Unnamed: 0,City,Month,Rainfall
San FranciscoJan,San Francisco,Jan,10.0
SeattleJan,Seattle,Jan,30.0
Los AngelesJan,Los Angeles,Jan,2.0
SeattleFeb,Seattle,Feb,20.0
San FranciscoFeb,San Francisco,Feb,4.0
Los AngelesFeb,Los Angeles,Feb,0.0
SeattleMar,Seattle,Mar,22.0
San FranciscoMar,San Francisco,Mar,4.0
Los AngelesMar,Los Angeles,Mar,
SeattleApr,Seattle,Apr,


### Pandas and changes in-place

**Most** (but not all) changes to the dataframe do not happen in-place.  This means that they return a mutated copy of the data, but don't touch the original data.

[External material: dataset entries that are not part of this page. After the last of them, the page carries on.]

(** Poison behind every slot handed out of a region, or in the granule before
    it. *)
Lemma inv_poison st w r low len :
  heap_inv st w -> 0 <= r < 160 ->
  let start := regionStart (al_heap st) r in
  (start + bump (al_region st r) * c_size (entryOf (al_heap st) r) <= low
     /\ low + len <= regionStart (al_heap st) (r + 1))
  \/ (low = start - 16 /\ len = 16) ->
  0 < len -> len mod 16 = 0 -> low mod 16 = 0 ->
  heap_inv (set_shadow st (weavecRtShadowSet (al_shadow st) low len WeavecRtShadowHeapTail)) w.
Proof.
  intros [Hs Hb] Hr start Hlow Hlen Hlm Hb16. split; [done|]. cbn. pose proof (so_heap _ _ _ _ _ _ _ Hs) as Hh.
  destruct (regions_of st w r Hs Hr) as (Hsh & He & Hro).
  destruct (arena_bounds _ Hh r Hr) as (Hba & Hst & Htop & Hmod & Hp & _).
  pose proof (ho_base _ Hh) as [_ Hbm].
  pose proof (bs_window _ _ _ _ _ _ Hb) as Hwin. pose proof (ro_bump _ _ _ _ _ Hro) as Hbp.
  destruct (capacity_of _ Hh r Hr) as (_ & Hz & _).
  assert (H30 : 2 ^ 30 <= h_base (al_heap st)).
  { clear - Hba Hbm Hsh. destruct Hsh as [E|E]; rewrite E in Hbm; euclid. }
  assert (Hs30 : 2 ^ 30 <= start) by (unfold start; lia).
  assert (Hlo0 : 0 <= low) by (destruct Hlow as [[? _]|[-> _]]; nia).
  assert (Hhi : low + len <= regionStart (al_heap st) (r + 1))
    by (destruct Hlow as [[_ ?]|[-> ->]]; [done|fold start in Hst; lia]).
  destruct (shadowSet_poison (al_shadow st) low len WeavecRtShadowHeapTail) as [Hch Hoff];
    [by destruct Hb|done|done|done|lia|vm_compute; intuition congruence|].
  rewrite (up_16_mod len Hlm) in Hch, Hoff.
  eapply (bytes_poison _ _ _ _ _ _ _ (al_shadow st)); [exact Hs|exact Hb| |exact Hch| |].
  - intros a. destruct (decide (low <= a < low + len)); [by left|by right].
  - intros a Ha Hw. apply Hoff; [done|lia].
  - cbv beta. intros r' s' a Hr' Hs' Hl Ha Hq.
    destruct (slots_bound _ _ _ _ _ _ _ Hs r' s' Hr' Hs') as [Hb' _]; [by rewrite Hl|].
    destruct (slot_bounds _ Hh r' s' Hr' ltac:(lia)) as (H1 & _ & H2).
    unfold in_slot in Ha. destruct Hlow as [[Hl1 Hl2]|[-> ->]].
    + exfalso.
      assert (0 <= bump (al_region st r) * c_size (entryOf (al_heap st) r)) by (apply Z.mul_nonneg_nonneg; lia).
      assert (r' = r) as -> by (apply (region_unique _ Hh r' r a); [lia|fold start; lia]).
      assert (Hle : (s' + 1) * c_size (entryOf (al_heap st) r) <= bump (al_region st r) * c_size (entryOf (al_heap st) r))
        by (apply Z.mul_le_mono_nonneg_r; lia).
      unfold slotStart in Ha. fold start in Ha. lia.
    + assert (r = r' + 1) as -> by (apply (region_above _ Hh r r' a); fold start; lia). fold start. lia.
Qed.

(** A region's state changed, its slots as they were. *)
Lemma inv_state st w r rs' n :
  heap_inv st w -> 0 <= r < 160 -> bump rs' = bump (al_region st r) ->
  region_ok (h_shift (al_heap st)) (entryOf (al_heap st) r) (al_words st r) rs' (w r) ->
  heap_inv (set_region (set_tick st n) r rs') w.
Proof.
  intros [Hs Hb] Hr Hbump Hro. split.
  - apply (slots_step _ _ _ _ _ _ _ Hs r); [done| |]; cbn; [|by rewrite setAt_eq].
    intros r' Hne. by rewrite setAt_ne.
  - destruct Hb as [B1 B2 B3 B4 B5 B6 B7]. constructor; cbn; try done.
    intros r' a Hr'. rewrite setAt_cases. case_decide; [subst; rewrite Hbump|]; by apply B6.
Qed.

(** The next fresh slot is taken. *)
Lemma inv_bump st w r :
  heap_inv st w -> 0 <= r < 160 ->
  let rs := al_region st r in
  bump rs < c_capacity (entryOf (al_heap st) r) ->
  (bump rs + 1) * c_size (entryOf (al_heap st) r) <= committed rs ->
  0 <= bump rs < 2 ^ 27 /\ w r (bump rs) = Fresh
  /\ heap_inv (set_region st r (with_bump rs (bump rs + 1))) (set_place w r (bump rs) (Hand false)).
Proof.
  intros [Hs Hb] Hr rs Hlt Hc. destruct (regions_of st w r Hs Hr) as (Hsh & He & Hro).
  pose proof (so_heap _ _ _ _ _ _ _ Hs) as Hh. destruct (capacity_of _ Hh r Hr) as (Hcap & Hz & _).
  destruct (arena_bounds _ Hh r Hr) as (_ & Hst & _).
  destruct (region_fresh _ Hsh _ _ _ _ Hro Hlt Hc) as [Hw Hro'].
  pose proof (ro_bump _ _ _ _ _ Hro) as Hbp. pose proof (ro_committed _ _ _ _ _ Hro) as [Hcm _]. fold rs in Hbp, Hcm, Hw, Hro'.
  split_and!; [lia|lia|done|]. split.
  - apply (slots_step _ _ _ _ _ _ _ Hs r); [done| |]; cbn; unfold set_place.
    + intros r' Hne. by rewrite !setAt_ne.
    + by rewrite !setAt_eq.
  - destruct Hb as [B1 B2 B3 B4 B5 B6 B7]. constructor; cbn; try done.
    + intros r' s' a Hr' Hs' Hd. rewrite set_place_cases in Hd. case_decide; [done|]. by apply (B3 r' s').
    + intros r' s' a Hr' Hs' Hd. rewrite set_place_cases in Hd. case_decide; [done|]. by apply (B4 r' s').
    + intros r' s' a Hr' Hs' Hd. rewrite set_place_cases in Hd. case_decide; [done|]. by apply (B5 r' s').
    + intros r' a Hr'. rewrite setAt_cases. case_decide; [subst r'|by apply B6]. cbn [with_bump bump].
      intros Ha. apply (B6 r a Hr'). fold rs. lia.
    + intros r' s' a Hr' Hs' Hd. rewrite set_place_cases in Hd. case_decide as E; [|by apply (B7 r' s')].
      destruct E as [-> ->]. intros Ha. apply (B6 r a Hr'). unfold in_slot, slotStart in Ha. fold rs. lia.
Qed.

Let's try referencing the rainfall after setting the dataframe index as above.

In [25]:
# Let us try referencing this -- Note: it won't work.
rain.loc['San FranciscoJan'] # ERROR!

KeyError: 'the label [San FranciscoJan] is not in the [index]'

set_index, and many other functions returns a mutated dataframe and does NOT change it in-place. If we want to apply the change we can write on top of the old dataframe.

In [26]:
rain = rain.set_index(rain['City']  + rain['Month'])
                    
rain

Unnamed: 0,City,Month,Rainfall
San FranciscoJan,San Francisco,Jan,10.0
SeattleJan,Seattle,Jan,30.0
Los AngelesJan,Los Angeles,Jan,2.0
SeattleFeb,Seattle,Feb,20.0
San FranciscoFeb,San Francisco,Feb,4.0
Los AngelesFeb,Los Angeles,Feb,0.0
SeattleMar,Seattle,Mar,22.0
San FranciscoMar,San Francisco,Mar,4.0
Los AngelesMar,Los Angeles,Mar,
SeattleApr,Seattle,Apr,


In [30]:
rain.loc['San FranciscoJan']  #Should Work Now

City        San Francisco
Month                 Jan
Rainfall               10
Name: San FranciscoJan, dtype: object

Most functions can in fact change data in place with the optional inPlace parameter.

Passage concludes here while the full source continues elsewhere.